RECORDS SUPPLIED —
(* ===== verification/_CoqProject ===== *)
-Q . S2P
Prelude.v
Scalar.v
ByteIO.v
Bitmap.v
Columns.v
ZoneMap.v
Footer.v
Disk.v
Descriptor.v
Replacer.v
BufferPool.v
Schema.v
Catalog.v
Chunk.v
Rows.v
Expr.v
Eval.v
Operators.v
HashJoin.v
Accumulator.v
Aggregate.v
Layout.v
Pages.v
Scan.v
Insert.v
Misread.v
Ast.v
Plan.v
Resolution.v
Coercion.v
DisjointSet.v
Binder.v
FromClause.v
Typing.v
InsertBinding.v
PredicateUtils.v
Queries.v
Pushdown.v
Pruning.v
Optimizer.v
Streams.v
Positions.v
Joins.v
Execution.v
Grouping.v
Optimization.v
Mixed.v
Sql.v
Meaning.v
FromMeaning.v
SelectBinding.v
GroupBinding.v
SelectMeaning.v
ReadOnly.v
Text.v
Format.v
Strtod.v
Parser.v
ParseTree.v
ParserSpec.v
StatementSpec.v
Driver.v
Fuel.v
Session.v
Repl.v
Program.v
Conformance.v
Lemma col_apply_spec op c l :
  wf c -> l = zip (values_ c) (bits c) ->
  match op with OpSetValue i _ | OpSetNull i _ => (i < length l)%nat | _ => True end ->
  exists c', col_apply op c = Ok c' /\ wf c' /\ rows_apply op l = zip (values_ c') (bits c') /\
    length (rows_apply op l) = length (values_ c').
Proof.
  intros Hwf Hl Hop. pose proof (length_bits c Hwf) as Hlb.
  assert (length l = length (values_ c)) as Hlen by (rewrite Hl, length_zip_with, Hlb; lia).
  enough (exists c', col_apply op c = Ok c' /\ wf c' /\ rows_apply op l = zip (values_ c') (bits c')) as (c' & H1 & H2 & H3).
  { exists c'. split_and!; [done..|]. rewrite H3, length_zip_with, (length_bits c' H2). lia. }
  destruct op as [x| |i x|i b]; simpl in *.
  - destruct (Append_spec c x Hwf) as (c' & -> & Hwf' & Hv & Hb). exists c'. split_and!; [done..|].
    by rewrite Hv, Hb, zip_with_app, Hl by done.
  - destruct (AppendNull_spec c Hwf) as (c' & -> & Hwf' & Hv & Hb). exists c'. split_and!; [done..|].
    by rewrite Hv, Hb, zip_with_app, Hl by done.
  - destruct (SetValue_spec c i x Hwf) as (c' & -> & Hwf' & Hv & Hb); [unfold Size; lia|].
    exists c'. split_and!; [done..|]. by rewrite Hv, Hb, Hl, <- insert_zip_with.
  - destruct (SetNull_spec c i b Hwf) as (c' & -> & Hwf' & Hv & Hb); [unfold Size; lia|].
    exists c'. split_and!; [done..|]. rewrite Hv, Hb, Hl. apply list_eq. intros j.
    rewrite lookup_zip_with. destruct (decide (i = j)) as [<-|Hne].
    + rewrite list_lookup_alter_eq, lookup_zip_with.
      destruct (lookup_lt_is_Some_2 (values_ c) i) as [y Hy]; [lia|].
      destruct (lookup_lt_is_Some_2 (bits c) i) as [z Hz]; [lia|].
      rewrite Hy, Hz. simpl. by rewrite list_lookup_insert_eq by lia.
    + by rewrite list_lookup_alter_ne, list_lookup_insert_ne, lookup_zip_with by done.
Qed.

(** A fixed-width column is a list of rows: any sequence of [Append], [AppendNull] and
    in-range [SetValue] and [SetNull] calls on an empty column succeeds, and [Size],
    [GetValue], [IsNull] and [IsValid] give what the list of (value, valid) pairs
    updated the same way gives; [SetNull] leaves the value in place. *)
Theorem fixed_column_refines_list ops :
  col_ops_ok 0 ops ->
  let l := foldl (fun l op => rows_apply op l) [] ops in
  exists c, for_each ops col_apply empty = Ok c /\ Size c = length l /\
    forall i x b, l !! i = Some (x, b) -> GetValue c i = Ok x /\ IsNull c i = Ok (negb b) /\ IsValid c i = Ok b.
Proof.
  intros Hok l.
  assert (exists c, for_each ops col_apply empty = Ok c /\ wf c /\ l = zip (values_ c) (bits c)) as (c & HE & Hwf & Hl).
  { subst l. change (@nil (T * bool)) with (zip (values_ empty) (bits empty)).
    assert (length (zip (values_ empty) (bits empty)) = 0%nat) as Hn by done.
    revert Hok. rewrite <- Hn. clear Hn. generalize empty, empty_wf.
    induction ops as [|op ops IH]; intros c Hwf Hok; [by exists c|]. simpl.
    destruct (col_apply_spec op c _ Hwf eq_refl) as (c' & -> & Hwf' & Hr & Hlen).
    { destruct op; simpl in Hok; tauto. }
    simpl. rewrite Hr. apply (IH c' Hwf'). rewrite <- Hr.
    destruct op; simpl in *; rewrite ?length_app, ?Nat.add_1_r, ?length_insert, ?length_alter; tauto. }
  exists c. split_and!; [done| |].
  - unfold Size. rewrite Hl, length_zip_with, (length_bits c Hwf). lia.
  - intros i x b Hi. rewrite Hl in Hi. apply lookup_zip_with_Some in Hi as (y & z & [= -> ->] & Hy & Hz).
    split_and!; [by apply GetValue_spec|by apply IsNull_spec|by apply IsValid_spec].
Qed.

TASK GOAL —
The expected answer is an exact copy of the lines beginning at the one with "simpl. rewrite Hr." and running to the end of the entries above.

WRITTEN ANSWER —
    simpl. rewrite Hr. apply (IH c' Hwf'). rewrite <- Hr.
    destruct op; simpl in *; rewrite ?length_app, ?Nat.add_1_r, ?length_insert, ?length_alter; tauto. }
  exists c. split_and!; [done| |].
  - unfold Size. rewrite Hl, length_zip_with, (length_bits c Hwf). lia.
  - intros i x b Hi. rewrite Hl in Hi. apply lookup_zip_with_Some in Hi as (y & z & [= -> ->] & Hy & Hz).
    split_and!; [by apply GetValue_spec|by apply IsNull_spec|by apply IsValid_spec].
Qed.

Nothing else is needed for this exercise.